- [EXERCISE PROMPT]
How many lines in the data below contain the word "From"? State only the number.

━━━

(* ===== verification/Debounce.v ===== *)
(** * The button package

    [src/packages/button-v1.0.1/button.c] in the configuration of [rtconfig.h], and
    the thread of [src/applications/device.c] that runs it: every 10 ms the level
    of each pin is sampled, and clicks, long presses and their ends are reported
    to the callbacks of Button. *)

From Stdlib Require Import String.
From S2P Require Import Prelude Flashwork Button.
Open Scope list_scope.

Definition BUTTON_DEBOUNCE_TIME := 1.
Definition BUTTON_LONG_CYCLE := 25.
Definition BUTTON_DOUBLE_TIME := 15.
Definition BUTTON_LONG_TIME := 200.

Definition BUTTON_DOWM := 0.
Definition BUTTON_UP := 1.
Definition BUTTON_DOUBLE := 2.
Definition BUTTON_LONG := 3.
Definition BUTTON_LONG_FREE := 4.
Definition NONE_TRIGGER := 9.

Record Button_t := mkButton {
  Button_State : Z; Button_Last_State : Z; Button_Trigger_Level : Z; Button_Last_Level : Z;
  Button_Trigger_Event : Z; Button_Cycle : Z; Timer_Count : Z; Debounce_Time : Z;
  Long_Time : Z; Long_Flag : Z
}.

Definition put_State v b := mkButton v (Button_Last_State b) (Button_Trigger_Level b) (Button_Last_Level b) (Button_Trigger_Event b) (Button_Cycle b) (Timer_Count b) (Debounce_Time b) (Long_Time b) (Long_Flag b).
Definition put_Last_State v b := mkButton (Button_State b) v (Button_Trigger_Level b) (Button_Last_Level b) (Button_Trigger_Event b) (Button_Cycle b) (Timer_Count b) (Debounce_Time b) (Long_Time b) (Long_Flag b).
Definition put_Last_Level v b := mkButton (Button_State b) (Button_Last_State b) (Button_Trigger_Level b) v (Button_Trigger_Event b) (Button_Cycle b) (Timer_Count b) (Debounce_Time b) (Long_Time b) (Long_Flag b).
Definition put_Event v b := mkButton (Button_State b) (Button_Last_State b) (Button_Trigger_Level b) (Button_Last_Level b) v (Button_Cycle b) (Timer_Count b) (Debounce_Time b) (Long_Time b) (Long_Flag b).
Definition put_Cycle v b := mkButton (Button_State b) (Button_Last_State b) (Button_Trigger_Level b) (Button_Last_Level b) (Button_Trigger_Event b) v (Timer_Count b) (Debounce_Time b) (Long_Time b) (Long_Flag b).
Definition put_Timer v b := mkButton (Button_State b) (Button_Last_State b) (Button_Trigger_Level b) (Button_Last_Level b) (Button_Trigger_Event b) (Button_Cycle b) v (Debounce_Time b) (Long_Time b) (Long_Flag b).
Definition put_Debounce v b := mkButton (Button_State b) (Button_Last_State b) (Button_Trigger_Level b) (Button_Last_Level b) (Button_Trigger_Event b) (Button_Cycle b) (Timer_Count b) v (Long_Time b) (Long_Flag b).
Definition put_Long_Time v b := mkButton (Button_State b) (Button_Last_State b) (Button_Trigger_Level b) (Button_Last_Level b) (Button_Trigger_Event b) (Button_Cycle b) (Timer_Count b) (Debounce_Time b) v (Long_Flag b).
Definition put_Long_Flag v b := mkButton (Button_State b) (Button_Last_State b) (Button_Trigger_Level b) (Button_Last_Level b) (Button_Trigger_Event b) (Button_Cycle b) (Timer_Count b) (Debounce_Time b) (Long_Time b) v.

Definition Button_Create (btn_trigger_level : Z) : Button_t :=
  mkButton NONE_TRIGGER NONE_TRIGGER btn_trigger_level 1 NONE_TRIGGER 0 0 0 0 0.

Section Cycle.
(** [CallBack_Function]: what the callback of an event does; nothing when none is
    attached. *)
Context {K : Type} (CallBack_Function : Z -> K -> K).
Abbreviation BM := (M (Button_t * K)).

Definition btn {A} (f : Button_t -> A) : BM A := gets (fun s => f (fst s)).
Definition set_btn (f : Button_t -> Button_t) : BM unit := modify (fun s => (f (fst s), snd s)).
Definition TRIGGER_CB (event : Z) : BM unit := modify (fun s => (fst s, CallBack_Function event (snd s))).

(** The level has changed. *)
Definition level_changed (current_level : Z) : BM unit :=
  run set_btn (put_Last_Level current_level);
  run set_btn (put_Debounce 0);
  do st <- btn Button_State;
  if (st =? NONE_TRIGGER) || (st =? BUTTON_DOUBLE) then set_btn (put_State BUTTON_DOWM)
  else if st =? BUTTON_DOWM then set_btn (put_State BUTTON_UP)
  else ret tt.

Definition button_down : BM unit :=
  do l <- btn Button_Last_Level;
  do t <- btn Button_Trigger_Level;
  if l =? t then
    run set_btn (put_Event BUTTON_DOWM);
    do n <- btn Long_Time;
    let n := u8 (n + 1) in
    run set_btn (put_Long_Time n);
    if BUTTON_LONG_TIME <=? n then
      do c <- btn Button_Cycle;
      let c := u8 (c + 1) in
      run set_btn (put_Cycle c);
      run (if BUTTON_LONG_CYCLE <=? c then
             run set_btn (put_Cycle 0);
             run set_btn (put_Event BUTTON_LONG);
             run TRIGGER_CB BUTTON_LONG;
             set_btn (put_Long_Flag 1)
           else ret tt);
      do n <- btn Long_Time;
      if n =? 0xFF then set_btn (put_Long_Time BUTTON_LONG_TIME) else ret tt
    else ret tt
  else ret tt.

Definition button_up : BM unit :=
  do f <- btn Long_Flag;
  do e <- btn Button_Trigger_Event;
  if negb (f =? 0) then
    run set_btn (put_Long_Flag 0);
    run TRIGGER_CB BUTTON_LONG_FREE;
    run set_btn (put_Long_Time 0);
    run set_btn (put_State NONE_TRIGGER);
    set_btn (put_Last_State BUTTON_LONG)
  else if e =? BUTTON_DOWM then
    do t <- btn Timer_Count;
    do ls <- btn Button_Last_State;
    if (t <=? BUTTON_DOUBLE_TIME) && (ls =? BUTTON_DOUBLE) then
      run set_btn (put_Event BUTTON_DOUBLE);
      run TRIGGER_CB BUTTON_DOUBLE;
      run set_btn (put_State NONE_TRIGGER);
      set_btn (put_Last_State NONE_TRIGGER)
    else
      run set_btn (put_Timer 0);
      run set_btn (put_Long_Time 0);
      run TRIGGER_CB BUTTON_DOWM;
      run set_btn (put_State BUTTON_DOUBLE);
      set_btn (put_Last_State BUTTON_DOUBLE)
  else ret tt.
(* ===== verification/EfEnv.v ===== *)
(** * The key-value store

    [src/packages/EasyFlash-v4.1.0/src/ef_env.c], [ef_utils.c] and [easyflash.c] in the
    configuration of [src/rtconfig.h]: two sectors of 128 KB on the partition
    [easyflash], written byte by byte, with both caches.  The port to the
    partition layer is in Storage; the functions here run on any chip of the
    class [Chips].  A variable is a record of the log of a sector: a header with
    a status table, the name, the value.  Bytes of a status table are only ever
    cleared, one for each status a record goes through.

    An assertion of the code that fails ends in an endless loop; it is [fault].
    An uninitialised local structure is a value the definitions take as an
    argument, [junk_env] or [junk_sector]. *)

From Stdlib Require Import String.
From S2P Require Import Prelude CStr Storage.
Open Scope list_scope.

(** ** Configuration and layout *)

Definition EF_WRITE_GRAN : Z := 8.
Definition EF_START_ADDR : Z := 0.
Definition ENV_AREA_SIZE : Z := EF_ERASE_MIN_SIZE * 2.
Definition SECTOR_SIZE : Z := EF_ERASE_MIN_SIZE.
Definition SECTOR_NUM : Z := ENV_AREA_SIZE / EF_ERASE_MIN_SIZE.
Definition SECTOR_MAGIC_WORD : Z := 808732229.
Definition ENV_MAGIC_WORD : Z := 808736331.
Definition EF_STR_ENV_VALUE_MAX_SIZE : Z := 128.
Definition EF_GC_EMPTY_SEC_THRESHOLD : Z := 1.
Definition EF_ENV_CACHE_TABLE_SIZE : Z := 16.
Definition EF_SECTOR_CACHE_TABLE_SIZE : Z := 4.
Definition EF_ENV_NAME_MAX : Z := 32.
Definition SECTOR_NOT_COMBINED : Z := 4294967295.
Definition FAILED_ADDR : Z := 4294967295.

━━━

- [TASK ANSWER]
4